長期的には減少傾向であるものの、短期的には回復の兆しがあることから、ゴルフ人気はまだ消えたわけではないと言い締めくくることが出来そうだ。

©ジョジョの奇妙な冒険
そう、それに誰もが予想しない方向で、バズってゴルフが急激に流行る可能性もある。髪の毛を駆使して攻撃してくることなんて誰が予測できただろうか。たとえ漫画の世界の話だったとしても(笑)
他にもフィギュアスケートなど、特殊なスポーツも、羽生結弦、浅田真央、”りくりゅう”ペアなどの、ヒーロー、ヒロインの登場でそれが競技人口増加に影響を及ぼすことさえある。
りくりゅうペア
出典:THE DIGEST
”りくりゅう” のりゅうこと、木原龍一選手の元ペアの高橋成美選手とは、多摩川のトレイルラン大会で並走し、職場にも講師としてお招きしたこともありますので、どうしても身近に例えてしまいます。
ですが、プロゴルフでもスター選手はお茶の間の人気をさらいます。
かつての宮崎藍(みやざき あい)選手、横峯さくら選手などで、ゴルフ界は熱狂的な人気を見せていましたし、近年では、渋野日向子選手や原英莉花選手がお茶の間の人気選手として記憶に新しい。強さで言えば、佐久間朱莉選手、山下美夢有選手、岩井明愛、千怜姉妹が台頭している。
私は詳しくないのでミーハーに過ぎないが、直近のツアー成績や近年の成績、ニュース報道等から上記の選手をピックアップしている。

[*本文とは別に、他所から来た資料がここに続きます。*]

(** [^r$]: the whole of [s] matches [r]. *)
Fixpoint matches (r : regex) (s : string) : bool :=
  match s with
  | EmptyString => nullable r
  | String c s' => matches (deriv c r) s'
  end.

(** [r] matches at the start of [s]: some prefix of [s] matches [r]. *)
Fixpoint matches_prefix (r : regex) (s : string) : bool :=
  nullable r ||
  match s with
  | EmptyString => false
  | String c s' => matches_prefix (deriv c r) s'
  end.

(** [s.split(r)[0]] for an [r] that matches no empty string: what precedes
    the first place where [r] matches (the whole of [s] when there is none). *)
Fixpoint before_first (r : regex) (s : string) : string :=
  match s with
  | EmptyString => EmptyString
  | String c s' =>
      if matches_prefix r s then EmptyString else String c (before_first r s')
  end.

(** The language of a regular expression, to state what [matches] decides. *)
Inductive lang : regex -> string -> Prop :=
| lang_eps : lang Eps EmptyString
| lang_class p c : p c = true -> lang (Class p) (String c EmptyString)
| lang_seq r1 r2 s1 s2 : lang r1 s1 -> lang r2 s2 -> lang (Seq r1 r2) (s1 ++ s2)
| lang_alt_l r1 r2 s : lang r1 s -> lang (Alt r1 r2) s
| lang_alt_r r1 r2 s : lang r2 s -> lang (Alt r1 r2) s
| lang_star_nil r : lang (Star r) EmptyString
| lang_star_cons r s1 s2 : lang r s1 -> lang (Star r) s2 -> lang (Star r) (s1 ++ s2).

End Regex.

(** ** parser.ts *)

Module Parser.
Import JS.
Local Open Scope js_scope.

(** [ParseSearchInterface].  A field left out is [None]; [type] is typed as
    one of three strings, and the code still has a branch for any other. *)
Record ParseSearchInterface : Type := {
  type : option string;
  limit : option number;
  language : option string
}.

(** The entities.  [YouTubeVideo], [YouTubeChannel] and [YouTubePlayList]
    are classes of other files; an entity is identified here with the
    record [parseVideo], [parseChannel] or [parsePlaylist] hands to its
    constructor, field by field. *)
Record ChannelIcon : Type := {
  icon_url : string;
  icon_width : value;
  icon_height : value
}.

Record YouTubeChannel : Type := {
  channel_id : value;
  channel_name : value;
  channel_icon : ChannelIcon;
  channel_url : string;
  channel_verified : bool;
  channel_artist : bool;
  channel_subscribers : value
}.

Record VideoChannel : Type := {
  owner_id : value;
  owner_name : value;
  owner_url : string;
  owner_icons : value;
  owner_verified : bool;
  owner_artist : bool
}.

Record YouTubeVideo : Type := {
  video_id : value;
  video_url : string;
  video_title : value;
  video_description : string;
  video_duration : number;
  video_duration_raw : value;
  video_thumbnails : value;
  video_channel : VideoChannel;
  video_uploadedAt : value;
  video_views : value;
  video_live : bool
}.

Record PlaylistThumbnail : Type := {
  pthumb_id : value;
  pthumb_url : value;
  pthumb_height : value;
  pthumb_width : value
}.

Record PlaylistChannel : Type := {
  pchannel_id : value;
  pchannel_name : value;
  pchannel_url : string
}.

Record YouTubePlayList : Type := {
  playlist_id : value;
  playlist_title : value;
  playlist_thumbnail : PlaylistThumbnail;
  playlist_channel : PlaylistChannel;
  playlist_videos : number
}.

(** [YouTube]: what a search returns.  A playlist is built with the second
    constructor argument [true]. *)
Inductive YouTube : Type :=
| Video (v : YouTubeVideo)
| Channel (c : YouTubeChannel)
| PlayList (p : YouTubePlayList) (searched : bool).

(** [parseDuration], lines 68-85.  The argument is typed as a string and is
    whatever [lengthText.simpleText] holds. *)
Definition parseDuration (duration : value) : result number :=
  if negb (truthy duration) then Ok (Num 0)
  else
    s <- as_string duration ;;
    Ok (match split ":" s with
        | [a0; a1; a2] =>
            num_add (num_add (num_mul (num_mul (parseInt a0) (Num 60)) (Num 60))
                             (num_mul (parseInt a1) (Num 60)))
                    (parseInt a2)
        | [a0; a1] => num_add (num_mul (parseInt a0) (Num 60)) (parseInt a1)
        | a0 :: _ => parseInt a0
        | [] => NaN
        end).

(** [r.ownerBadges?.[0]?.metadataBadgeRenderer?.style?.toLowerCase()],
    lines 93 and 124. *)
Definition badge_of (renderer : value) : result value :=
  badges <- get renderer "ownerBadges" ;;
  optional badges (fun badges =>
    first <- item badges (Num 0) ;;
    optional first (fun first =>
      meta <- get first "metadataBadgeRenderer" ;;
      optional meta (fun meta =>
        style <- get meta "style" ;;
        optional style (fun style =>
          s <- as_string style ;; Ok (VString (toLowerCase s)))))).

(** [Boolean(badge?.includes(word))], lines 108-109 and 145-146. *)
Definition badge_has (badge : value) (word : string) : result bool :=
  r <- optional badge (fun b => s <- as_string b ;; Ok (VBool (includes word s))) ;;
  Ok (truthy r).

(** The template of lines 94-97 and 139-142 on the object [owner] that
    holds [navigationEndpoint]. *)
Definition canonical_url (owner : value) : result string :=
  nav <- get owner "navigationEndpoint" ;;
  browse <- get nav "browseEndpoint" ;;
  base <- get browse "canonicalBaseUrl" ;;
  path <- (if truthy base then Ok base
           else
             cmd <- get nav "commandMetadata" ;;
             web <- get cmd "webCommandMetadata" ;;
             get web "url") ;;
  Ok ("https://www.youtube.com" ++ to_string path).

(** [list[list.length - 1]], lines 98 and 164. *)
Definition last_of (list : value) : result value :=
  len <- get list "length" ;;
  item list (num_sub (to_number len) (Num 1)).

Definition Failed_Channel : error := Error "Failed to Parse YouTube Channel".
Definition Failed_Video : error := Error "Failed to Parse YouTube Video".
Definition Failed_Playlist : error := Error "Failed to Parse YouTube Playlist".
(** C3, on the code.  A span whose style holds
    [text-decoration: line-through] and which has text in it is parsed
    twice: once for the children of the [DelNode], and once more to put the
    same contents after that node. *)
Theorem span_line_through_repeats_children
        (lib : Collaborators) class attrs cs style log :
  lookup "style" attrs = Some style ->
  PyStr.contains "text-decoration: line-through" style = true ->
  Bs4.text (Tag "span" class attrs cs) <> "" ->
  parse_item lib (Tag "span" class attrs cs) log
  = (children <- parse lib (Tag "span" class attrs cs) ;;
     again <- parse lib (Tag "span" class attrs cs) ;;
     ret (DelNode children :: again))%walk log.
Proof.
  intros Hs Hl Ht. rewrite parse_item_span. cbv zeta.
  rewrite Hs, Hl, (text_nonempty _ Ht). unfold bind, ret.
  destruct (parse lib _ log) as [log1 [ch|e]]; [|reflexivity].
  now destruct (parse lib _ log1) as [log2 [again|e]].
Qed.

Lemma span_line_through_repeats_children_witness :
  lookup "style" [("style", "text-decoration: line-through")]
  = Some "text-decoration: line-through"
  /\ PyStr.contains "text-decoration: line-through"
                    "text-decoration: line-through" = true
  /\ Bs4.text (Tag "span" None [("style", "text-decoration: line-through")]
                   [NavigableString "abc"]) <> ""
  /\ parse_item Sample.lib
       (Tag "span" None [("style", "text-decoration: line-through")]
            [NavigableString "abc"]) []
     = ([], Ok [DelNode [TextNode "abc"]; TextNode "abc"]).
Proof.
  assert (H : Bs4.text (Tag "span" None
                            [("style", "text-decoration: line-through")]
                            [NavigableString "abc"]) <> "") by discriminate.
  split; [reflexivity|]. split; [reflexivity|]. split; [exact H|].
  exact (span_line_through_repeats_children
           Sample.lib None [("style", "text-decoration: line-through")]
           [NavigableString "abc"] "text-decoration: line-through" []
           eq_refl eq_refl H).
Defined.

(** C10. A span with neither a [style] nor a [class] attribute adds nothing
    to the node sequence, whatever it contains; its contents are not parsed
    and no link is resolved for them. *)
Theorem span_without_style_or_class_is_dropped
        (lib : Collaborators) attrs cs log :
  lookup "style" attrs = None ->
  parse_item lib (Tag "span" None attrs cs) log = (log, Ok []).
Proof.
  intros Hs. rewrite parse_item_span. cbv zeta. now rewrite Hs.
Qed.
(** * Event management platform: registration store and event policy

    A shallow embedding of [src/models/memoryStore.js], [src/models/Event.js]
    and [src/models/User.js], with the properties of the registration
    bookkeeping, the status and capacity policy and the entity updates. *)

From Stdlib Require Import ZArith Lia Ascii String.
From stdpp Require Import base option strings list gmap fin_maps fin_sets.

Local Open Scope Z_scope.

(** ** JavaScript values

    The fragment of JavaScript values the models handle.  Numbers are the
    integers ([VNum]) and NaN ([VNaN]).  A [Date] object is its time value in
    milliseconds since the epoch, [None] standing for an Invalid Date.
    Objects are compared by value here; JavaScript compares [Date] objects by
    reference, which matters only when one is used as a [Map] key, and the
    identifiers of this program are uuid strings. *)

Inductive val : Type :=
| VUndef
| VNull
| VBool (b : bool)
| VNum (n : Z)
| VNaN
| VStr (s : string)
| VDate (t : option Z).

#[global] Instance val_eq_dec : EqDecision val.
Proof. solve_decision. Defined.

#[global] Instance val_inhabited : Inhabited val := populate VUndef.

Definition val_to_sum (v : val) : unit + unit + bool + Z + unit + string + option Z :=
  match v with
  | VUndef => inl (inl (inl (inl (inl (inl tt)))))
  | VNull => inl (inl (inl (inl (inl (inr tt)))))
  | VBool b => inl (inl (inl (inl (inr b))))
  | VNum n => inl (inl (inl (inr n)))
  | VNaN => inl (inl (inr tt))
  | VStr s => inl (inr s)
  | VDate t => inr t
  end.

Definition val_of_sum (x : unit + unit + bool + Z + unit + string + option Z) : val :=
  match x with
  | inl (inl (inl (inl (inl (inl _))))) => VUndef
  | inl (inl (inl (inl (inl (inr _))))) => VNull
  | inl (inl (inl (inl (inr b)))) => VBool b
  | inl (inl (inl (inr n))) => VNum n
  | inl (inl (inr _)) => VNaN
  | inl (inr s) => VStr s
  | inr t => VDate t
  end.

#[global] Instance val_countable : Countable val.
Proof.
  refine (inj_countable' val_to_sum val_of_sum _).
  intros v. destruct v; reflexivity.
Defined.

(** A plain object is a finite map from property names to values; reading a
    property that is not there gives [undefined]. *)
Abbreviation obj := (gmap string val).

Definition prop (o : obj) (key : string) : val := default VUndef (o !! key).

(** [Object.assign(target, source)]: every own property of [source] is
    written over [target]. *)
Definition Object_assign (target source : obj) : obj := source ∪ target.

(** [Object.keys(o)].  JavaScript lists the keys in insertion order; the
    loops over them below write each key at most once, so the order is
    immaterial. *)
Definition Object_keys (o : obj) : list string := (map_to_list o).*1.

(** A default value of a destructured constructor argument applies when the
    property is [undefined]. *)
Definition or_default (v d : val) : val :=
  if bool_decide (v = VUndef) then d else v.

(** ** The registration store ([src/models/memoryStore.js]) *)

Module Store.

(** The four [Map]s of the [MemoryStore] class.  A [Set] is held by exactly
    one map entry and never handed out, so sets are plain values. *)
Record MemoryStore : Type := mkStore {
  users : gmap val obj;
  events : gmap val obj;
  eventRegistrations : gmap val (gset val);
  userRegistrations : gmap val (gset val)
}.

(** The store right after [constructor()]. *)
Definition empty : MemoryStore := mkStore ∅ ∅ ∅ ∅.

Definition createUser (user : obj) (s : MemoryStore) : obj * MemoryStore :=
  (user,
   mkStore (<[prop user "id" := user]> (users s))
           (events s)
           (eventRegistrations s)
           (<[prop user "id" := ∅]> (userRegistrations s))).

Definition getUserById (id : val) (s : MemoryStore) : option obj := users s !! id.

(** [updateUser] and [updateEvent] return [null] ([None]) when the id does not
    resolve. *)
Definition updateUser (id : val) (updates : obj) (s : MemoryStore)
  : option obj * MemoryStore :=
  match users s !! id with
  | Some user =>
      let user' := Object_assign user updates in
      (Some user',
       mkStore (<[id := user']> (users s)) (events s)
               (eventRegistrations s) (userRegistrations s))
  | None => (None, s)
  end.

Definition deleteUser (id : val) (s : MemoryStore) : option obj * MemoryStore :=
  match users s !! id with
  | Some user =>
      (Some user,
       mkStore (delete id (users s))
               (events s)
               ((λ registeredUsers, registeredUsers ∖ {[id]}) <$> eventRegistrations s)
               (delete id (userRegistrations s)))
  | None => (None, s)
  end.

Definition createEvent (event : obj) (s : MemoryStore) : obj * MemoryStore :=
  (event,
   mkStore (users s)
           (<[prop event "id" := event]> (events s))
           (<[prop event "id" := ∅]> (eventRegistrations s))
           (userRegistrations s)).

Definition getEventById (id : val) (s : MemoryStore) : option obj := events s !! id.

Definition updateEvent (id : val) (updates : obj) (s : MemoryStore)
  : option obj * MemoryStore :=
  match events s !! id with
  | Some event =>
      let event' := Object_assign event updates in
      (Some event',
       mkStore (users s) (<[id := event']> (events s))
               (eventRegistrations s) (userRegistrations s))
  | None => (None, s)
  end.

(** One turn of the loop of [deleteEvent]: the event id leaves the
    registration set of [userId], when that user has one. *)
Definition dropEvent (id userId : val) (m : gmap val (gset val))
  : gmap val (gset val) :=
  alter (λ userEvents, userEvents ∖ {[id]}) userId m.

Definition deleteEvent (id : val) (s : MemoryStore) : option obj * MemoryStore :=
  match events s !! id with
  | Some event =>
      let registeredUsers := default ∅ (eventRegistrations s !! id) in
      (Some event,
       mkStore (users s)
               (delete id (events s))
               (delete id (eventRegistrations s))
               (set_fold (dropEvent id) (userRegistrations s) registeredUsers))
  | None => (None, s)
  end.

(** The two statements [registerUserForEvent] runs on each index:
    [if (!m.has(k)) m.set(k, new Set()); m.get(k).add(x)]. *)
Definition ensure_add (k x : val) (m : gmap val (gset val))
  : gmap val (gset val) :=
  alter (λ regs, {[x]} ∪ regs) k
    (match m !! k with Some _ => m | None => <[k := ∅]> m end).

Definition registerUserForEvent (userId eventId : val) (s : MemoryStore)
  : bool * MemoryStore :=
  match users s !! userId, events s !! eventId with
  | Some _, Some _ =>
      let already :=
        match eventRegistrations s !! eventId with
        | Some regs => bool_decide (userId ∈ regs)
        | None => false
        end in
      if already then (false, s)
      else
        (true,
         mkStore (users s) (events s)
                 (ensure_add eventId userId (eventRegistrations s))
                 (ensure_add userId eventId (userRegistrations s)))
  | _, _ => (false, s)
  end.

Definition unregisterUserFromEvent (userId eventId : val) (s : MemoryStore)
  : bool * MemoryStore :=
  (true,
   mkStore (users s) (events s)
           (alter (λ regs, regs ∖ {[userId]}) eventId (eventRegistrations s))
           (alter (λ regs, regs ∖ {[eventId]}) userId (userRegistrations s))).

(** The read queries.  Arrays built from a [Set] come in insertion order in
    JavaScript; [elements] fixes some order, and no property below depends
    on it. *)
Definition getEventRegistrations (eventId : val) (s : MemoryStore) : list obj :=
  let userIds := default ∅ (eventRegistrations s !! eventId) in
  omap (λ userId, users s !! userId) (elements userIds).

Definition getUserRegistrations (userId : val) (s : MemoryStore) : list obj :=
  let eventIds := default ∅ (userRegistrations s !! userId) in
  omap (λ eventId, events s !! eventId) (elements eventIds).

Definition isUserRegisteredForEvent (userId eventId : val) (s : MemoryStore) : bool :=
  match eventRegistrations s !! eventId with
  | Some regs => bool_decide (userId ∈ regs)
  | None => false
  end.

Definition getEventRegistrationCount (eventId : val) (s : MemoryStore) : nat :=
  match eventRegistrations s !! eventId with
  | Some regs => size regs
  | None => 0%nat
  end.

Definition clear (s : MemoryStore) : MemoryStore := mkStore ∅ ∅ ∅ ∅.

(** The two mirrored indexes read as sets: the participants of an event and
    the events a user is registered for, empty when the map has no entry. *)
Definition participants (s : MemoryStore) (eventId : val) : gset val :=
  default ∅ (eventRegistrations s !! eventId).

Definition registrations (s : MemoryStore) (userId : val) : gset val :=
  default ∅ (userRegistrations s !! userId).

(** The remaining queries.  A [Map] is walked in insertion order in
    JavaScript; [map_to_list] fixes some order of the same entries.
    [getUserByEmail] and [getEventsByOrganizer] take the string their callers
    pass, against which [===] holds of that very string only. *)
Definition getAllUsers (s : MemoryStore) : list obj := (map_to_list (users s)).*2.

Definition getAllEvents (s : MemoryStore) : list obj := (map_to_list (events s)).*2.

Fixpoint first_with_email (email : string) (records : list obj) : option obj :=
  match records with
  | [] => None
  | user :: rest =>
      if bool_decide (prop user "email" = VStr email) then Some user
      else first_with_email email rest
  end.

(** [null] is [None]. *)
Definition getUserByEmail (email : string) (s : MemoryStore) : option obj :=
  first_with_email email (getAllUsers s).

Definition getEventsByOrganizer (organizerId : string) (s : MemoryStore)
  : list obj :=
  filter (λ event, prop event "organizerId" = VStr organizerId) (getAllEvents s).

Definition getTotalUsers (s : MemoryStore) : nat := size (users s).

Definition getTotalEvents (s : MemoryStore) : nat := size (events s).

Definition getTotalRegistrations (s : MemoryStore) : nat :=
  map_fold (λ _ registrations total, (total + size registrations)%nat) 0%nat
    (eventRegistrations s).

(** The mutating operations as data, to speak of sequences of calls. *)
Inductive op : Type :=
| CreateUser (user : obj)
| CreateEvent (event : obj)
| UpdateUser (id : val) (updates : obj)
| UpdateEvent (id : val) (updates : obj)
| DeleteUser (id : val)
| DeleteEvent (id : val)
| Register (userId eventId : val)
| Unregister (userId eventId : val)
| Clear.

Definition step (o : op) (s : MemoryStore) : MemoryStore :=
  match o with
  | CreateUser user => (createUser user s).2
  | CreateEvent event => (createEvent event s).2
  | UpdateUser id updates => (updateUser id updates s).2
  | UpdateEvent id updates => (updateEvent id updates s).2
  | DeleteUser id => (deleteUser id s).2
  | DeleteEvent id => (deleteEvent id s).2
  | Register userId eventId => (registerUserForEvent userId eventId s).2
  | Unregister userId eventId => (unregisterUserFromEvent userId eventId s).2
  | Clear => clear s
  end.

また、どうしてもゴルフ観戦に入り込めない理由は、男女共同で行うスポーツであるからか、他のスポーツと比べて、スキャンダルが多い気がするからだ。個人のことはどうでも良い事ではあるのですが、応援となると、気分的にも萎えてくるので、正直に言うと、応援や観戦という観点ではほぼ興味は無い。ただし、スポーツとしてはやってみたい気持ちはある。といった具合だ。

いかがでしたでしょうか。ゴルフ人口は人口自体の減少に伴って減少傾向にあります。けれども、業界は新しいゴルフの価値観の提供や女性、若年層獲得に向けたアプローチ、コロナ禍で一旦は離れた層の回帰などで、競技人口は回復の兆しも見せています。
すでに、接待の登竜門としてのゴルフ文化は薄れつつあります。これからは新しい価値観と楽しさをいかにして生み出すかを検討するフェーズに入っていると言えるでしょう。そしてそれはトレイルランニングにも全く同じことが言えます。
トレイルランニングの競技人口は恐らくゴルフ人口の10分の1以下であるはずなので、(ゴルフ900万人、トレラン40万人以下)トレラン業界は、ゴルフ業界と張り合う必要はないものの、より検討の余地がある気がしてきました。
トレランも、一部では富裕層が嗜むスポーツという共通項もあるので、何かヒントがあるかもしれない。(富裕層を簡単に参入させる仕組みづくりなど)私は富裕層ではないので、もうこれ以上の予算はかけられませんがね(笑)ではまた!